O możliwość przewiezienia jednośladu w autobusie Komunikacji Miejskiej pytał radny Prawa i Sprawiedliwości Andrzej Aleksandrowicz. - Rowerzyści to ludzie odpowiedzialni – argumentował w trakcie sesji w ratuszu.
- Należymy do niewielkiego grona miast, w którym nie można przewieźć roweru autobusem – mówił na sesji radny Andrzej Aleksandrowicz. - Rowerzyści to ludzie odpowiedzialni. Jeśli widzą, że w środku panuje tłok, to przecież na siłę nie wpychają się z rowerem. Są tu pewne niepisane zasady. Udostępniają miejsca osobom niepełnosprawnym. Państwo tłumaczyliście, że nie da rady z powodu umiejscowienia biletomatu. To w takim razie co jest ważniejsze, biletomat, czy mieszkaniec naszego miasta? Chyba można je przesunąć? - dociekał. Radna Daria Domosławska (PO) wspomniała mimochodem, że może warto na tzw. zielonych liniach.

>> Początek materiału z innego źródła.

(* ===== verification/ResponderExamples.v ===== *)
(** Runs of the responder on a concrete registry, the witnesses of its theorems, and
    the places where it does not do what its documentation says. *)
From S2P Require Import Prelude Names Encode EncodeSafe NameExamples Heap Txt Collision Answers AnswersProofs AnswersExamples Engine EngineProofs EngineSteps State Received Cache CacheTree Browse Query QuerySafe Server Responder ResponderProofs ResponderCopies ResponderServices ResponderRemove ResponderHosts ResponderLookup ResponderRun.

(** The static buffer, with what may be read behind it. *)
Definition static_pkt : list Z := replicate 1715 0%Z.

(** A responder with the example's services and hosts, and nothing else allocated. *)
Definition rstart (fails accepts : list bool) : responder :=
  mk_responder
    (mk_engine (Some example_server) (mk_heap fails (server_blocks example_server)) []
       (replicate 4 (mk_pcb PCB_OFF None 0 false false 0)) [] 1000
       (fun _ _ => false) (fun _ => 2) (fun _ => None) [] [] [] [])
    [] [] [] accepts false static_pkt [] [].

Definition rrun (op : responder_op) : R esp_err := run default_config 2 10 next_addr op.

Fixpoint rruns (ops : list responder_op) : R (list esp_err) :=
  match ops with
  | [] => mret []
  | op :: ops => e ← rrun op; l ← rruns ops; mret (e :: l)
  end.

Fixpoint rafter (ops : list responder_op) (r : responder) : responder :=
  match ops with
  | [] => r
  | op :: ops => match rrun op r with Ret (_, r') => rafter ops r' | _ => r end
  end.

Definition some (s : String.string) : option cstr := Some (str s).

(** A printer on our own host. *)
Definition add_printer : responder_op :=
  RAdd (some "Printer") (some "_ipp") (some "_tcp") None 631
    (Some [MDNS_TXT_ITEM (some "rp") (some "queue"); MDNS_TXT_ITEM_WITH_VALUE_LEN (some "raw") (Some [1; 2; 3]%Z) 2]) 2.

Definition remove_printer : responder_op := RRemove None (some "_ipp") (some "_tcp") None.

Definition find_printer : responder_op := RLookup true None (some "_ipp") (some "_tcp") None 5.

Definition up : responder_op := REngine (OpEnable 0 MDNS_IP_PROTOCOL_V4).

Definition outcome_of {A} (m : outcome (A * responder)) : option A := match m with Ret (a, _) => Some a | _ => None end.

(** A printer comes and goes; the results of both lookups stay with the caller, and
    everything else is freed. *)
Example printer_comes_and_goes :
  let r := rafter [up; add_printer; find_printer; remove_printer; find_printer] (rstart [] []) in
  outcome_of (rruns [up; add_printer; find_printer; remove_printer; find_printer] (rstart [] []))
    = Some [ESP_OK; ESP_OK; ESP_OK; ESP_OK; ESP_OK]
  /\ map (map (fun x => (lr_instance x, lr_port x, option_map (map value) (lr_txt x)))) (r_results r)
     = [[]; [(some "Printer", 631%Z, Some [Some [1; 2; 0]%Z; Some (str "queue" ++ [0%Z])])]]
  /\ option_map s_services (e_server (r_engine r)) = Some (s_services example_server)
  /\ others r = 0%Z.
Proof. vm_compute. repeat split. Qed.

(** The host is renamed: its services follow. *)
Example services_follow_the_host :
  let r := rafter [RHostname (some "new"); RTurn] (rstart [] []) in
  option_map (fun s => (s_hostname s, map (fun y => srv_hostname (snd y)) (s_services s))) (e_server (r_engine r))
    = Some (some "new", [some "new"]).
Proof. vm_compute. reflexivity. Qed.

(** * Witnesses *)

Lemma example_registry : registry_ok example_server.
Proof.
  split; [exact example_server_live| | |].
  - split; [cbn; lia|apply NoDup_singleton].
  - apply NoDup_singleton.
  - repeat constructor; by eexists.
Qed.

Lemma rstart_started fails accepts : responder_started 2 example_server (rstart fails accepts).
Proof.
  split; [|split; [exact example_registry|split; [|by split; constructor]]].
  - split_and!; done.
  - split.
    + cbn [r_pkt rstart]. unfold static_pkt. rewrite length_replicate, max_packet_size.
      with_strategy transparent [overread] unfold overread. lia.
    + apply Forall_replicate. unfold byte_ok. lia.
Qed.

(** A queue that tells of every service that is probed. *)
Definition coveredb (e : engine) : bool :=
  forallb (fun k =>
    match e_pcbs e !! k with
    | Some p => forallb (fun j =>
        existsb (fun n : tx_node => (pcb_index (tx_if (snd n)) (tx_ip_protocol (snd n)) =? k)
          && existsb (fun a => bool_decide (oa_service a = Some j)) (tx_servers (snd n))) (e_queue e))
        (default [] (probe_services p))
    | None => true
    end) (seq 0 (length (e_pcbs e)))
  && forallb (fun n : tx_node => forallb (fun q => negb (oq_own_dynamic_memory q)) (tx_questions (snd n))) (e_queue e).

Lemma coveredb_ok e : coveredb e = true -> covered e.
Proof.
  unfold coveredb. rewrite andb_true_iff, !forallb_forall. intros [H1 H2]. split.
  - intros k j (p & l & Hp & Hl & Hj). specialize (H1 k). rewrite Hp in H1. rewrite Hl in H1. cbn in H1.
    assert (Hk : In k (seq 0 (length (e_pcbs e)))) by (apply in_seq; apply lookup_lt_Some in Hp; lia).
    specialize (H1 Hk). rewrite forallb_forall in H1. specialize (H1 j ltac:(by apply list_elem_of_In)).
    apply existsb_exists in H1 as (n & Hn & [Hnk%Nat.eqb_eq Ha]%andb_true_iff). exists n. split; [by apply list_elem_of_In|].
    split; [done|]. apply existsb_exists in Ha as (a & Hin & Hs%bool_decide_eq_true). apply Exists_exists. exists a.
    split; [by apply list_elem_of_In|done].
  - apply Forall_forall. intros n Hn. specialize (H2 n ltac:(by apply list_elem_of_In)). rewrite forallb_forall in H2.
    apply Forall_forall. intros q Hq. specialize (H2 q ltac:(by apply list_elem_of_In)). by apply negb_true_iff.
Qed.

(** The printer is added while an interface probes. *)
Definition upped : responder := rafter [up] (rstart [] []).
Definition printing : responder := rafter [add_printer] upped.

Definition server_of (r : responder) : mdns_server_t := default example_server (e_server (r_engine r)).

Lemma str_is_ok x : cstr_okb (str x) = true -> str_ok (some x).
Proof. intros Hx y [= <-]. by apply cstr_okb_ok. Qed.

Definition returns (op : responder_op) (r : responder) : bool := match rrun op r with Ret _ => true | _ => false end.

Lemma reached_by r0 r s op : r_reaches default_config 2 10 next_addr r0 r -> e_server (r_engine r) = Some s ->
  r_allowed 2 s r op -> returns op r = true -> r_reaches default_config 2 10 next_addr r0 (rafter [op] r).
Proof.
  intros Hr Hs Ha Ho. unfold returns in Ho. cbn [rafter]. destruct (rrun op r) as [[e r']| | |] eqn:E; try done.
  by eapply r_reaches_step.
Qed.

Lemma up_reached : r_reaches default_config 2 10 next_addr (rstart [] []) upped.
Proof.
  apply (reached_by _ _ example_server); [apply r_reaches_refl|reflexivity|cbn; lia|vm_compute; reflexivity].
Qed.

Lemma upped_server : e_server (r_engine upped) = Some example_server.
Proof. vm_compute. reflexivity. Qed.

Lemma add_allowed : r_allowed 2 example_server upped add_printer.
Proof.
  split_and!.
  - right. right. repeat constructor. by eexists.
  - repeat (apply Forall_cons; split); [by apply str_is_ok..|done|constructor].
  - split; [cbn; lia|]. constructor; [|constructor; [|constructor]];
      (split; [eexists; split; [reflexivity|by apply cstr_okb_ok]|]);
      intros v [= <-]; (split; [|vm_compute; lia]);
      (eapply Forall_impl; [by apply cstr_okb_ok|]); unfold byte_ok; cbn; lia.
Qed.

Lemma printing_reached : r_reaches default_config 2 10 next_addr (rstart [] []) printing.
Proof.
  apply (reached_by _ _ example_server); [exact up_reached|exact upped_server|exact add_allowed|vm_compute; reflexivity].
Qed.

Lemma printing_covered : covered (r_engine printing).
Proof. apply coveredb_ok. vm_compute. reflexivity. Qed.

Lemma printing_server : e_server (r_engine printing) = Some (server_of printing).
Proof. vm_compute. reflexivity. Qed.


Lemma find_printer_returns : outcome_of (run default_config 2 10 next_addr find_printer printing) = Some ESP_OK.
Proof. vm_compute. reflexivity. Qed.

Lemma find_printer_allowed : r_allowed 2 (server_of printing) printing find_printer.
Proof. vm_compute. reflexivity. Qed.

Lemma printer_results : lookup_results default_config (server_of printing) None (str "_ipp") (str "_tcp") None 5 true :: r_results printing
  = [[mk_lookup 4500 (some "Printer") (str "_ipp") (str "_tcp") (str "esp32") 631
        (Some [mk_txt (some "raw") (Some [1; 2; 0]%Z) 2; mk_txt (some "rp") (Some (str "queue" ++ [0%Z])) 5]) []]].
Proof. vm_compute. reflexivity. Qed.


(** * Where it goes wrong *)

(** A fault at the [n]th allocation. *)
Definition fails_at (n : nat) : list bool := repeat false n ++ [true].

(** Removing or updating subtypes without an instance name, which the documentation
    allows: the goodbye follows the null pointer. *)
Example subtype_without_instance :
  outcome_of (rruns [up; RSubtypeRemove None (some "_http") (some "_tcp") None (some "_web")] (rstart [] [])) = None
  /\ rruns [up; RSubtypeRemove None (some "_http") (some "_tcp") None (some "_web")] (rstart [] []) = BadAccess.
Proof. vm_compute. split; reflexivity. Qed.

(** The queue refuses a delegated host: its addresses are lost. *)
Example refused_host_leaks :
  others (rafter [RDelegateAdd (some "d2") [IP4 1; IP4 2]] (rstart [] [false])) = 2%Z.
Proof. vm_compute. reflexivity. Qed.

(** A lookup of a service with TXT items when the array of lengths cannot be allocated;
    and when it is the array of items, the result cannot be freed. *)
Example lookup_out_of_memory :
  rruns [RLookup true None (some "_http") (some "_tcp") None 5] (rstart (fails_at 5) []) = BadAccess
  /\ rruns [RLookup true None (some "_http") (some "_tcp") None 5; RFree 0] (rstart (fails_at 4) []) = BadAccess.
Proof. vm_compute. split; reflexivity. Qed.

(** The new host name cannot be copied for a service: looking for that service by its
    instance follows a null pointer. *)
Example unnamed_service :
  rruns [RHostname (some "new"); RTurn; RPort (some "new") (some "_http") (some "_tcp") None 81] (rstart (fails_at 2) []) = BadAccess.
Proof. vm_compute. reflexivity. Qed.

(** The array of the probe cannot be extended for a new service: its packet is gone, the
    array stays, and the removal of a service in it, which goes by the packets, leaves it
    there; the next service added makes the engine follow it. *)
Example removed_service_is_probed :
  rruns [up; add_printer; RRemove None (some "_http") (some "_tcp") None;
         RAdd (some "Other") (some "_x") (some "_tcp") None 1 None 0] (rstart (fails_at 20) []) = BadAccess.
Proof. vm_compute. reflexivity. Qed.

(** A new instance name that cannot be copied takes the old one with it. *)
Example instance_name_lost :
  let r := rafter [RInstance None (some "_http") (some "_tcp") None (some "A"); RInstance None (some "_http") (some "_tcp") None (some "B")]
             (rstart (fails_at 1) []) in
  option_map (fun s => map (fun y => srv_instance (snd y)) (s_services s)) (e_server (r_engine r)) = Some [None].
Proof. vm_compute. reflexivity. Qed.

Odpowiadał wiceprezydent Piotr Dyśkiewicz. Zapewniał, że jest prowadzona analiza, jakiego rodzaju rozwiązania przyjęto w innych miastach. - A co do biletomatu, to nie tylko kwestia możliwości technicznych, ale i zapewnienia bezpieczeństwa wszystkim pasażerom. Są tu pewne wymogi i uwarunkowania, które należy wziąć pod uwagę przy przesunięciu biletomatu.
Rower Miejski. Co dalej?
Przy okazji dowiedzieliśmy się, że Roweru Miejskiego na razie nie będzie. Chodzi o stworzenie wypożyczalni rowerów w kilku punktach na terenie miasta. Na program pilotażowy środki nie zostaną przeznaczone, ponieważ… piłkarze Wisły Płock awansowali do Ekstraklasy i są inne, bardziej pilne potrzeby.
- Teraz musimy dostosować stadion do wymogów Ekstraklasy, głównie w odniesieniu do sektora dla gości – wyjaśniał prezydent Płocka. - Na to potrzebujemy środków finansowych, co nie oznacza, że rezygnujemy z zamierzania. Raczej przesuwamy je w czasie. Rower Miejski służy bardziej do komunikacji niż do turystyki. Najpierw połączmy magistraląrowerową Winiary i Borowiczki.